**SUPPLIED DATA**.
((

(** A receive or send timeout set on a managed socket is the one that is waited
    for, rounded up to a millisecond and never down; the timeout of the other
    direction stays as it was. *)
Theorem timeout_honoured fd c v optname tv_sec tv_usec rc errno :
  managed fd c v -> optname = SO_RCVTIMEO \/ optname = SO_SNDTIMEO ->
  0 <= tv_sec -> 0 <= tv_usec < 1000000 -> 0 < tv_sec * 1000000 + tv_usec -> tv_sec * 1000000 + tv_usec + 999 < 2 ^ 63 ->
  let v' := (co_setsockopt fd SOL_SOCKET optname tv_sec tv_usec rc v).2 in
  exists ms, (forall event, do_io event optname fd v' errno [(-1, EAGAIN)] [] = IO_waits [(event, ms)]) /\
    (ms - 1) * 1000 < tv_sec * 1000000 + tv_usec <= ms * 1000 /\
    forall event other, other = SO_RCVTIMEO \/ other = SO_SNDTIMEO -> other <> optname ->
      do_io event other fd v' errno [(-1, EAGAIN)] [] = do_io event other fd v errno [(-1, EAGAIN)] [].
Proof.
  intros Hm Ho Hs Hu Hpos Hmax v'. set (us := tv_sec * 1000000 + tv_usec) in *.
  destruct Hm as (Hfd & Hk & Hc & Hso & Hub).
  assert (Hv' : v' = store fd (setTimeout optname us c) v).
  { unfold v', co_setsockopt. change (SOL_SOCKET =? SOL_SOCKET) with true.
    rewrite get_ctx_known, Hk by done. fold us. rewrite wrap_small by lia. by destruct Ho as [-> | ->]. }
  assert (Hm' : managed fd (setTimeout optname us c) v').
  { unfold managed. rewrite Hv', known_store, Z.eqb_refl by (done || congruence).
    unfold setTimeout. destruct (optname =? SO_RCVTIMEO); by split_and!. }
  assert (Hget : getTimeout optname (setTimeout optname us c) = us)
    by (unfold getTimeout, setTimeout; by destruct (optname =? SO_RCVTIMEO)).
  exists (io_timeout us). split_and!.
  - intros event. rewrite (do_io_managed _ _ _ _ _ _ _ _ Hm'), Hget, io_loop_eagain. cbn [app].
    by rewrite await_limit_timeout by lia.
  - apply io_timeout_rounds; lia.
  - apply io_timeout_rounds; lia.
  - intros event other Hother Hne. rewrite (do_io_managed _ _ _ _ _ _ _ _ Hm'), (do_io_managed event other fd c v) by done.
    do 2 f_equal. unfold getTimeout, setTimeout.
    destruct Ho as [-> | ->], Hother as [-> | ->]; done.
Qed.

Lemma timeout_honoured_witness :
  exists ms, (forall event, do_io event SO_RCVTIMEO 7 (co_setsockopt 7 SOL_SOCKET SO_RCVTIMEO 1 500 0 ex_table).2 0
      [(-1, EAGAIN)] [] = IO_waits [(event, ms)]) /\ (ms - 1) * 1000 < 1 * 1000000 + 500 <= ms * 1000.
Proof.
  destruct (timeout_honoured 7 ex_ctx ex_table SO_RCVTIMEO 1 500 0 0 ex_managed (or_introl eq_refl)) as (ms & H1 & H2 & _); try lia.
  exists ms. by split.
Defined.

(** The user's view of the flags of a socket: setting flags on a managed socket
    leaves the descriptor non-blocking and remembers the user's choice, and reading
    them back, when the kernel answers what it was given, yields exactly the flags
    that were set; other descriptors keep theirs. *)
Theorem fcntl_flags_roundtrip sys sys' fd c v arg :
  0 <= fd -> known fd v = Some c -> m_is_closed c = false -> m_is_socket c = true -> m_sysNoblock c = true ->
  sys' F_GETFL None = arg ||| O_NONBLOCK ->
  let r := co_fcntl sys fd F_SETFL arg v in
  r.1 = sys F_SETFL (Some (arg ||| O_NONBLOCK)) /\
  co_fcntl sys' fd F_GETFL 0 r.2 = (arg, r.2) /\
  (forall k, 0 <= k -> k <> fd -> known k r.2 = known k v).
Proof.
  intros Hfd Hk Hc Hs Hsys Hker r.
  assert (Hr : r = (sys F_SETFL (Some (arg ||| O_NONBLOCK)), store fd (setUserNoblock (Z.testbit arg 11) c) v)).
  { unfold r, co_fcntl. change (F_SETFL =? F_SETFL) with true. rewrite get_ctx_known, Hk, Hc, Hs by done. cbn [negb orb].
    rewrite truthy_nonblock. cbn [m_sysNoblock setUserNoblock]. by rewrite Hsys. }
  rewrite Hr. cbn [fst snd]. split_and!; [done| |].
  - unfold co_fcntl. change (F_GETFL =? F_SETFL) with false. change (F_GETFL =? F_GETFL) with true. cbv iota.
    rewrite get_ctx_known, known_store, Z.eqb_refl by (done || congruence).
    cbn [m_is_closed m_is_socket setUserNoblock m_userNoblock]. rewrite Hc, Hs, Hker. cbn [negb orb].
    by rewrite nonblock_shown.
  - intros k Hk0 Hne. rewrite known_store by (done || congruence). by rewrite (proj2 (Z.eqb_neq _ _)).
Qed.

Lemma fcntl_flags_roundtrip_witness :
  co_fcntl (fun _ _ => 2050) 7 F_GETFL 0 (co_fcntl (fun _ _ => 0) 7 F_SETFL 2 ex_table).2 =
  (2, (co_fcntl (fun _ _ => 0) 7 F_SETFL 2 ex_table).2).
Proof. by apply (fcntl_flags_roundtrip (fun _ _ => 0) (fun _ _ => 2050) 7 ex_ctx ex_table 2). Defined.

(** The argument of an [ioctl] is lost: whatever it is, the call that is made has 1 in
    its place; [FIONBIO] on a descriptor that is not a managed socket becomes an
    [fcntl] with the number of an [ioctl]. *)
Theorem ioctl_argument_lost fd op arg at_arg v :
  (forall v' call, co_ioctl fd op arg at_arg v = (call, v') -> call = Call_ioctl op 1 \/ (op = FIONBIO /\ call = Call_fcntl op arg)).
Proof.
  intros v' call. unfold co_ioctl. destruct (op =? FIONBIO) eqn:E; bool_to_prop; [|intros [= <- <-]; auto].
  destruct (get_ctx fd v) as [c|]; [|intros [= <- <-]; auto]. destruct (_ || _); intros [= <- <-]; auto.
Qed.

(** The sleeps take their argument as milliseconds: [co_usleep] sleeps a thousand
    times as long as asked, [co_nanosleep] as many milliseconds as microseconds were
    asked for, [co_sleep] a thousandth. *)
Theorem sleeps_in_milliseconds seconds usec sec nsec :
  0 <= sec -> 0 <= nsec < 1000000000 -> sec < 2 ^ 32 ->
  co_sleep seconds = seconds /\ co_usleep usec = usec /\ co_nanosleep sec nsec = sec * 1000000 + nsec / 1000.
Proof.
  intros. split_and!; [done..|]. unfold co_nanosleep, SleepAwaiter. apply wrap_small.
  pose proof (Z.div_pos nsec 1000 ltac:(lia) ltac:(lia)). assert (nsec / 1000 < 1000000) by (apply Z.div_lt_upper_bound; lia). lia.
Qed.

(** Connecting: at once, or after a wait for the descriptor to become writable, with
    the socket's pending error as the result; a wait that times out gives
    [ETIMEDOUT]. *)
Theorem connect_waits connect_timo fd c v errno conn waits sockopt :
  managed fd c v -> m_is_init c = true -> Forall awaited waits ->
  co_connect connect_timo fd v errno conn waits sockopt =
  if conn.1 =? 0 then IO_ret 0 errno []
  else if (conn.1 =? -1) && (conn.2 =? EINPROGRESS) then
    let log := [(WRITE, if connect_timo =? 0 then 5000 else connect_timo)] in
    match waits with
    | [] => IO_waits log
    | w :: _ =>
        if decide (w = TIMEOUT) then IO_ret (-1) ETIMEDOUT log
        else match sockopt with
             | inl e => IO_ret (-1) e log
             | inr error => IO_ret (if error =? 0 then 0 else -1) error log
             end
    end
  else IO_ret conn.1 (if conn.1 =? -1 then conn.2 else errno) [].
Proof.
  intros (Hfd & Hk & Hc & Hs & Hu) Hi Hw. unfold co_connect. rewrite get_ctx_known, Hk, Hc, Hi, Hs, Hu by done. cbn [negb orb].
  destruct conn as [n e]. unfold errno_after. cbn [fst snd].
  destruct (n =? 0) eqn:E0; bool_to_prop; [by subst n|]. destruct (n =? -1) eqn:E1; cbn [andb negb orb].
  - rewrite orb_false_r. destruct (e =? EINPROGRESS) eqn:E2; cbn [negb]; [|bool_to_prop; by subst].
    unfold await_limit, HOOK_IOAWAIT_TIMEOUT.
    destruct Hw as [|w ws Hw _]; [done|]. destruct (awaited_cases w Hw) as [-> | ->]; [|done].
    by rewrite decide_False.
  - by rewrite orb_true_r.
Qed.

))

**YOUR ASSIGNMENT**. From the records above, copy out the line with "do_io event other fd v'", the line with "assert (Hm' : managed", and every line between them, word for word.

**EXERCISE SOLUTION**.
      do_io event other fd v' errno [(-1, EAGAIN)] [] = do_io event other fd v errno [(-1, EAGAIN)] [].
Proof.
  intros Hm Ho Hs Hu Hpos Hmax v'. set (us := tv_sec * 1000000 + tv_usec) in *.
  destruct Hm as (Hfd & Hk & Hc & Hso & Hub).
  assert (Hv' : v' = store fd (setTimeout optname us c) v).
  { unfold v', co_setsockopt. change (SOL_SOCKET =? SOL_SOCKET) with true.
    rewrite get_ctx_known, Hk by done. fold us. rewrite wrap_small by lia. by destruct Ho as [-> | ->]. }
  assert (Hm' : managed fd (setTimeout optname us c) v').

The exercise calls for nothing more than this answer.